Nur, wer „auf den Bergen … nicht gegessen“ hat, kann überleben (Hesekiel 18:15). Über diejenigen, die auf Skiern ins Tal hinabfahren, sagte der Prophet statt dessen: „Sie werden gewiß hinabfahren; sie sollen daliegen wie die Unbeschnittenen, vom Schwert erschlagen“ (Hesekiel 32:21). Und zu den Skigebieten, die diese Art der Sünde fördern, spricht Jehova Gott selbst: „Ich will seine Berge mit seinen Erschlagenen füllen; was deine Hügel und deine Täler … betrifft, ebendie vom Schwert Erschlagenen werden darin fallen“ (Hesekiel 35:8).image

Schnee kann zu einer Schlinge werden

Die Erwachet!-Ausgabe vom 22. Oktober 1994 nennt einen weiteren Grund, warum Christen nicht zum Skifahren gehen sollten, wenn sie die Frage stellt: „Besteht die Gefahr, sich in einen Andersgläubigen zu verlieben?“ Die 14jährige Yvonne lehnte es ab, mit ihrer Klasse zum Skifahren zu fahren. Sie erklärt, warum: „Weil ich eine Woche lang ununterbrochen mit weltlichen Jugendlichen und Lehrern zusammengewesen wäre. Außerdem hätte ich die Gemeinschaft mit meinen Glaubensbrüdern, den Predigtdienst und die Zusammenkünfte sehr vermisst“ (S. 25).

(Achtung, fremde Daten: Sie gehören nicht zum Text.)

(** * Pressure-vessel cost estimator: consolidation and cost roll-up

    A shallow embedding of the application logic of the repository
    (TypeScript/React) and the properties its specification states.

    Conventions of the embedding.
    - A JavaScript [number] is an IEEE-754 binary64 value: [float].
    - A JavaScript string is a [string]; template literals are
      concatenations, a number inside one is its decimal rendering.  The
      Chinese literals of the sources are kept as they are; equality and
      containment of well-formed strings do not depend on the encoding.
      [toLowerCase] is a parameter wherever it is used.
    - A property that a value of TypeScript type [any] may lack (the output
      of the extraction service is parsed JSON) is an [option]; [None] is
      [undefined].  Fields are taken to carry the type the response schema
      requests whenever they are present.
    - The external service calls are function parameters that return [None]
      when the promise is rejected.
    - [Date.now()] and [Math.random()] only feed identifiers and time
      stamps; they are parameters of the functions that read them. *)

From Stdlib Require Import Floats List String Ascii Bool Arith Lia ZArith NArith.
From Stdlib Require Import Permutation DecimalString DecimalNat.
Import ListNotations.

Set Warnings "-inexact-float".

(** ** JavaScript values and built-ins used by the sources *)

Module JS.

(** [ToBoolean] of a number: [+0], [-0] and [NaN] are falsy. *)
Definition truthyNum (x : float) : bool :=
  negb (PrimFloat.is_zero x || PrimFloat.is_nan x).

(** [ToBoolean] of a string: only the empty string is falsy. *)
Definition truthyStr (s : string) : bool := negb (String.eqb s "").

Definition truthyOptNum (o : option float) : bool :=
  match o with Some x => truthyNum x | None => false end.

Definition truthyOptStr (o : option string) : bool :=
  match o with Some s => truthyStr s | None => false end.

(** [a || d] where [d] is a number or string literal. *)
Definition orNum (o : option float) (d : float) : float :=
  match o with
  | Some x => if truthyNum x then x else d
  | None => d
  end.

Ja, obwohl der Schnee schön aussieht, gebraucht Satan ihn als eine Schlinge. Als Christen müssen wir sehr darauf achten, uns nicht zum Bauen eines Schneemanns oder zum Skifahren verführen zu lassen. Halten wir uns besser an den Rat aus der Zeitschrift Erwachet! vom 8. Februar 1996: „Wenn es das nächste Mal schneit, denken wir vielleicht an die furchteinflößende Macht Gottes“ (S. 31). Der Gedanke „an die furchteinflößende Macht Gottes“ wird uns davon abhalten, seine Gebote um eines kurzfristigen Vergnügens willen zu verletzen.